Edit: Dropbox link – [https://www.dropbox.com/sh/um4djdcdb5isw6y/AAAzF6Xm-
PGrkJT3Z...](https://www.dropbox.com/sh/um4djdcdb5isw6y/AAAzF6Xm-
PGrkJT3ZuJw6LQca?dl=0)

------
orthoganol
I agree with pg, but I do think he could be more open minded to critical
theory kind of stuff in the humanities. Yeah a lot of it is truly terrible to
read, just following some weirdly abstract chain of logic that leads
nowhere... but some of it is actually pretty enlightening or at least makes
you think about things more critically, in ways that are ultimately useful.
For me the good stuff are the thinkers fleshing out the position that Hegel
introduced, which arguably is still the shadow that philosophy lives in. I'm
CS, not humanities, but even so I see a lot of connections between developing
philosophy and improving society, and a lot of these contemporary thinkers
blend in philosophy of mind which could be useful for AI.

------
dreeves
Funny, I just wrote "The Out-Loud-To-Your-Friend-Constraint For Writing" \--
[http://expost.padm.us/outloud](http://expost.padm.us/outloud) (It's kind of
self-indulgent musing on the idea of constraints for writing.)
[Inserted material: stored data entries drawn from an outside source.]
(** * Botan's algorithm registry (src/lib/algo_base/algo_registry.h)

    A shallow embedding of [Algo_Registry<T>], its registration handle
    [Algo_Registry<T>::Add], the free function [make_a] and the construction
    adapters, and of the echo loop of doc/examples/tls_server.cpp, followed
    by the properties of the registry that the design document states and
    by further properties read off the code.

    Conventions of the embedding:
    - a [std::unordered_map<std::string, V>] is the list of its elements in
      iteration order; where a new element lands in that order is fixed by
      the hash table and not by the program, so it is a parameter ([slot]);
    - a [std::function] is either empty or holds a callable target;
    - a [T*] is either [nullptr] or points to an object;
    - a call either returns or throws; [catch (std::exception&)] catches
      exactly the exceptions whose class derives from [std::exception];
    - taking and releasing [m_mutex] is recorded in a trace of events. *)

From Stdlib Require Import String Ascii List Bool Arith NArith Lia Permutation.
Import ListNotations.
Local Open Scope string_scope.
Local Open Scope list_scope.

(** ** Values of the C++ side *)

(** [T*]: null, or the address of a live object (identified with the object). *)
Inductive ptr (T : Type) : Type :=
| nullptr
| obj (t : T).
Arguments nullptr {T}.
Arguments obj {T} t.

Definition is_null {T : Type} (p : ptr T) : bool :=
  match p with nullptr => true | obj _ => false end.

(** [std::function<Sig>]: empty, or wrapping a callable. *)
Inductive function (F : Type) : Type :=
| empty_function
| target (f : F).
Arguments empty_function {F}.
Arguments target {F} f.

(** [operator bool] of [std::function]. *)
Definition has_target {F : Type} (fn : function F) : bool :=
  match fn with empty_function => false | target _ => true end.

(** Thrown values.  The first three are classes derived from
    [std::exception]; [foreign] stands for a thrown value of any other type
    (C++ lets a callable throw an [int]). *)
Inductive exception : Type :=
| runtime_error (msg : string)
| bad_function_call
| std_exception (msg : string)
| foreign (v : nat).

(** [e.what()] for the classes derived from [std::exception]; [None] for a
    thrown value that a handler for [std::exception&] does not match. *)
Definition what (e : exception) : option string :=
  match e with
  | runtime_error msg => Some msg
  | bad_function_call => Some "bad_function_call"
  | std_exception msg => Some msg
  | foreign _ => None
  end.

Inductive outcome (A : Type) : Type :=
| Normal (a : A)
| Raise (e : exception).
Arguments Normal {A} a.
Arguments Raise {A} e.

(** Operations on a [std::mutex], named after the mutex they act on. *)
Inductive event : Type :=
| Lock (m : nat)
| Unlock (m : nat).

(** A computation: the mutex events it performed, in order, and how it ended. *)
Definition M (A : Type) : Type := (list event * outcome A)%type.

Definition ret {A : Type} (a : A) : M A := ([], Normal a).
Definition raise {A : Type} (e : exception) : M A := ([], Raise e).
Definition lift {A : Type} (r : outcome A) : M A := ([], r).

Definition bind {A B : Type} (c : M A) (k : A -> M B) : M B :=
  match c with
  | (tr, Normal a) => let (tr', r) := k a in (tr ++ tr', r)
  | (tr, Raise e) => (tr, Raise e)
  end.

Notation "x <- c ;; k" := (bind c (fun x => k))
  (at level 61, c at next level, right associativity).

(** [try { body } catch (std::exception& e) { handler }]: the handler runs
    only for an exception derived from [std::exception], and receives its
    [what()]; any other thrown value passes through. *)
Definition try_catch_std {A : Type} (body : M A) (handler : string -> M A) : M A :=
  match body with
  | (tr, Normal a) => (tr, Normal a)
  | (tr, Raise e) =>
      match what e with
      | Some w => let (tr', r) := handler w in (tr ++ tr', r)
      | None => (tr, Raise e)
      end
  end.

(** A computation that runs once the events [tr] have happened. *)
Definition after {A : Type} (tr : list event) (c : M A) : M A :=
  (tr ++ fst c, snd c).

(** A [std::unique_lock<std::mutex>] local to a block: taken on entry,
    released when the block is left. *)
Definition with_unique_lock {A : Type} (m : nat) (a : A) : list event * A :=
  ([Lock m; Unlock m], a).

(** ** [std::unordered_map<std::string, V>] *)

Module UMap.
Section Container.
(** [slot k ks]: the position, in iteration order, at which the table puts
    a new key [k] when it already holds the keys [ks].  An insertion that
    makes the table rehash may also reorder the keys it already held; that
    is not modelled, and no property below is about the order of the keys
    that were already there. *)
Variable slot : string -> list string -> nat.
Variable V : Type.

(** The elements, in iteration order. *)
Local Abbreviation t := (list (string * V)).

Definition keys (m : t) : list string := map fst m.

Fixpoint find (k : string) (m : t) : option V :=
  match m with
  | [] => None
  | (k', v) :: m' => if String.eqb k k' then Some v else find k m'
  end.

Definition empty (m : t) : bool :=
  match m with [] => true | _ :: _ => false end.

Definition size (m : t) : nat := length m.

(** [*m.begin()], for a map that is not empty. *)
Definition begin (m : t) : option (string * V) := hd_error m.

Definition emplace (k : string) (v : V) (m : t) : t :=
  let i := slot k (keys m) in
  firstn i m ++ (k, v) :: skipn i m.

(** Writing through a reference to the element of key [k]. *)
Fixpoint assign (k : string) (v : V) (m : t) : t :=
  match m with
  | [] => []
  | (k', v') :: m' =>
      if String.eqb k k' then (k', v) :: m' else (k', v') :: assign k v m'
  end.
And for customer support we call this the BFF Heuristic --
[http://blog.beeminder.com/curtain](http://blog.beeminder.com/curtain)

Excerpt: "If you read what you've written to a user out loud and it's possible
to tell that it's not being spoken to your best friend, rewrite it. No
exaggeration -- I treat that as a hard rule. It also helps get replies out
quicker, once you're used to it."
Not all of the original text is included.